(** ** Counting the lines of a report

    [report.count('\n')] and the number of lines [print(report)] shows.
    The network report is bounded in lines when the strings it copies
    from the network (seed numbers, company numbers and names, director
    names and roles) hold no line feed: [network_lf_free] tests this. *)
Fixpoint lf_count (s : string) : nat :=
  match s with
  | EmptyString => 0
  | String c s' => (if Ascii.eqb c LF_char then 1 else 0) + lf_count s'
  end.

Definition line_count (s : string) : nat := S (lf_count s).

Definition lf_free (s : string) : bool := lf_count s =? 0.

Definition shared_company_ok (c : shared_company) : bool :=
  lf_free (sc_company_number c) && lf_free (py_opt_str (sc_company_name c)) && lf_free (sc_role c).

Definition shared_director_ok (d : shared_director) : bool :=
  lf_free (sd_director_name d) && forallb shared_company_ok (sd_companies d).

Definition network_lf_free (n : network) : bool :=
  forallb lf_free (seed_companies n) &&
  forallb (fun cn => lf_free (cn_company_number cn)) (connections n) &&
  forallb (fun kv => lf_free (py_opt_str (Scanner.cr_company_name kv.2))) (companies n) &&
  forallb (fun kv => shared_director_ok (shared_entry kv)) (directors n).

(** ** The issues of a mismatch report *)

(** A line written [f"\n..."]. *)
Definition starts_nl (s : string) : bool :=
  match s with String c _ => bool_decide (c = LF_char) | EmptyString => false end.

Lemma filter_concat {A} (f : A -> bool) (ls : list (list A)) :
  List.filter f (concat ls) = concat (List.filter f <$> ls).
Proof. induction ls as [|l ls IH]; [done|]. cbn [concat fmap list_fmap]. by rewrite List.filter_app, IH. Qed.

^^^^^^^^^^^^^^^^

▸ Directions
The records above must be retyped in full. Keep each one exactly as it is.

▸ Completed exercise
(** ** Counting the lines of a report

    [report.count('\n')] and the number of lines [print(report)] shows.
    The network report is bounded in lines when the strings it copies
    from the network (seed numbers, company numbers and names, director
    names and roles) hold no line feed: [network_lf_free] tests this. *)
Fixpoint lf_count (s : string) : nat :=
  match s with
  | EmptyString => 0
  | String c s' => (if Ascii.eqb c LF_char then 1 else 0) + lf_count s'
  end.

Definition line_count (s : string) : nat := S (lf_count s).

Definition lf_free (s : string) : bool := lf_count s =? 0.

Definition shared_company_ok (c : shared_company) : bool :=
  lf_free (sc_company_number c) && lf_free (py_opt_str (sc_company_name c)) && lf_free (sc_role c).

Definition shared_director_ok (d : shared_director) : bool :=
  lf_free (sd_director_name d) && forallb shared_company_ok (sd_companies d).

Definition network_lf_free (n : network) : bool :=
  forallb lf_free (seed_companies n) &&
  forallb (fun cn => lf_free (cn_company_number cn)) (connections n) &&
  forallb (fun kv => lf_free (py_opt_str (Scanner.cr_company_name kv.2))) (companies n) &&
  forallb (fun kv => shared_director_ok (shared_entry kv)) (directors n).

(** ** The issues of a mismatch report *)

(** A line written [f"\n..."]. *)
Definition starts_nl (s : string) : bool :=
  match s with String c _ => bool_decide (c = LF_char) | EmptyString => false end.

Lemma filter_concat {A} (f : A -> bool) (ls : list (list A)) :
  List.filter f (concat ls) = concat (List.filter f <$> ls).
Proof. induction ls as [|l ls IH]; [done|]. cbn [concat fmap list_fmap]. by rewrite List.filter_app, IH. Qed.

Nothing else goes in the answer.